AIM OF THE EXERCISE ▸
All lines from the one with "eq_bit l r = bit4_of_bool" through the final line below are to be reproduced exactly; omit the others.

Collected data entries

-- Opening Marker --

(** ** Known operands *)

Lemma known_eq_bit sg l r : length l = length r -> has_unknown l || has_unknown r = false ->
  eq_bit l r = bit4_of_bool (num sg l =? num sg r).
Proof.
  intros Hl Hx. rewrite (proj1 (known_eq_bits l r Hl Hx)), case_eq_iff by done. case_decide as E.
  - rewrite E, Z.eqb_refl. done.
  - destruct (Z.eqb_spec (num sg l) (num sg r)) as [Hn|]; [|done]. by apply num_inj in Hn.
Qed.

(** ** Order *)

(** The flag 4 after [%cmp/s] and [%cmp/u]. *)
Definition order_eq (sg : bool) (l r : bits) : vvp_bit4_t := if sg then signed_eq l r else eq_bit l r.
Definition order_flags (sg : bool) (l r : bits) : list vvp_bit4_t -> list vvp_bit4_t := if sg then flags_s l r else flags_u l r.

Lemma unknown_pair l r : length l = length r -> has_unknown l || has_unknown r = true -> some_pair unknown l r = true.
Proof.
  intros Hl. rewrite <- !not_false_iff_true, orb_false_iff, some_pair_false, !has_unknown_false. intros Hx Hp. apply Hx.
  split; intros i Hi; [specialize (Hp i Hi)|specialize (Hp i ltac:(lia))]; apply orb_false_iff in Hp; tauto.
Qed.

Lemma order_le sg l r : length l = length r ->
  bit4_or (order_eq sg l r) (order_bit sg Z.ltb l r) = order_bit sg Z.leb l r.
Proof.
  intros Hl. unfold order_eq, signed_eq, order_bit. destruct (has_unknown l || has_unknown r) eqn:Hx.
  - destruct sg; [done|]. unfold eq_bit. rewrite (unknown_pair l r Hl Hx). by destruct (some_pair known_differ l r).
  - rewrite (known_eq_bit sg) by done.
    destruct sg, (Z.eqb_spec (num true l) (num true r)), (Z.ltb_spec (num true l) (num true r)), (Z.leb_spec (num true l) (num true r)),
      (Z.eqb_spec (num false l) (num false r)), (Z.ltb_spec (num false l) (num false r)), (Z.leb_spec (num false l) (num false r)); try done; lia.
Qed.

-- Closing Marker --

EXERCISE RESULT ▸
  eq_bit l r = bit4_of_bool (num sg l =? num sg r).
Proof.
  intros Hl Hx. rewrite (proj1 (known_eq_bits l r Hl Hx)), case_eq_iff by done. case_decide as E.
  - rewrite E, Z.eqb_refl. done.
  - destruct (Z.eqb_spec (num sg l) (num sg r)) as [Hn|]; [|done]. by apply num_inj in Hn.
Qed.

(** ** Order *)

(** The flag 4 after [%cmp/s] and [%cmp/u]. *)
Definition order_eq (sg : bool) (l r : bits) : vvp_bit4_t := if sg then signed_eq l r else eq_bit l r.
Definition order_flags (sg : bool) (l r : bits) : list vvp_bit4_t -> list vvp_bit4_t := if sg then flags_s l r else flags_u l r.

Lemma unknown_pair l r : length l = length r -> has_unknown l || has_unknown r = true -> some_pair unknown l r = true.
Proof.
  intros Hl. rewrite <- !not_false_iff_true, orb_false_iff, some_pair_false, !has_unknown_false. intros Hx Hp. apply Hx.
  split; intros i Hi; [specialize (Hp i Hi)|specialize (Hp i ltac:(lia))]; apply orb_false_iff in Hp; tauto.
Qed.

Lemma order_le sg l r : length l = length r ->
  bit4_or (order_eq sg l r) (order_bit sg Z.ltb l r) = order_bit sg Z.leb l r.
Proof.
  intros Hl. unfold order_eq, signed_eq, order_bit. destruct (has_unknown l || has_unknown r) eqn:Hx.
  - destruct sg; [done|]. unfold eq_bit. rewrite (unknown_pair l r Hl Hx). by destruct (some_pair known_differ l r).
  - rewrite (known_eq_bit sg) by done.
    destruct sg, (Z.eqb_spec (num true l) (num true r)), (Z.ltb_spec (num true l) (num true r)), (Z.leb_spec (num true l) (num true r)),
      (Z.eqb_spec (num false l) (num false r)), (Z.ltb_spec (num false l) (num false r)), (Z.leb_spec (num false l) (num false r)); try done; lia.
Qed.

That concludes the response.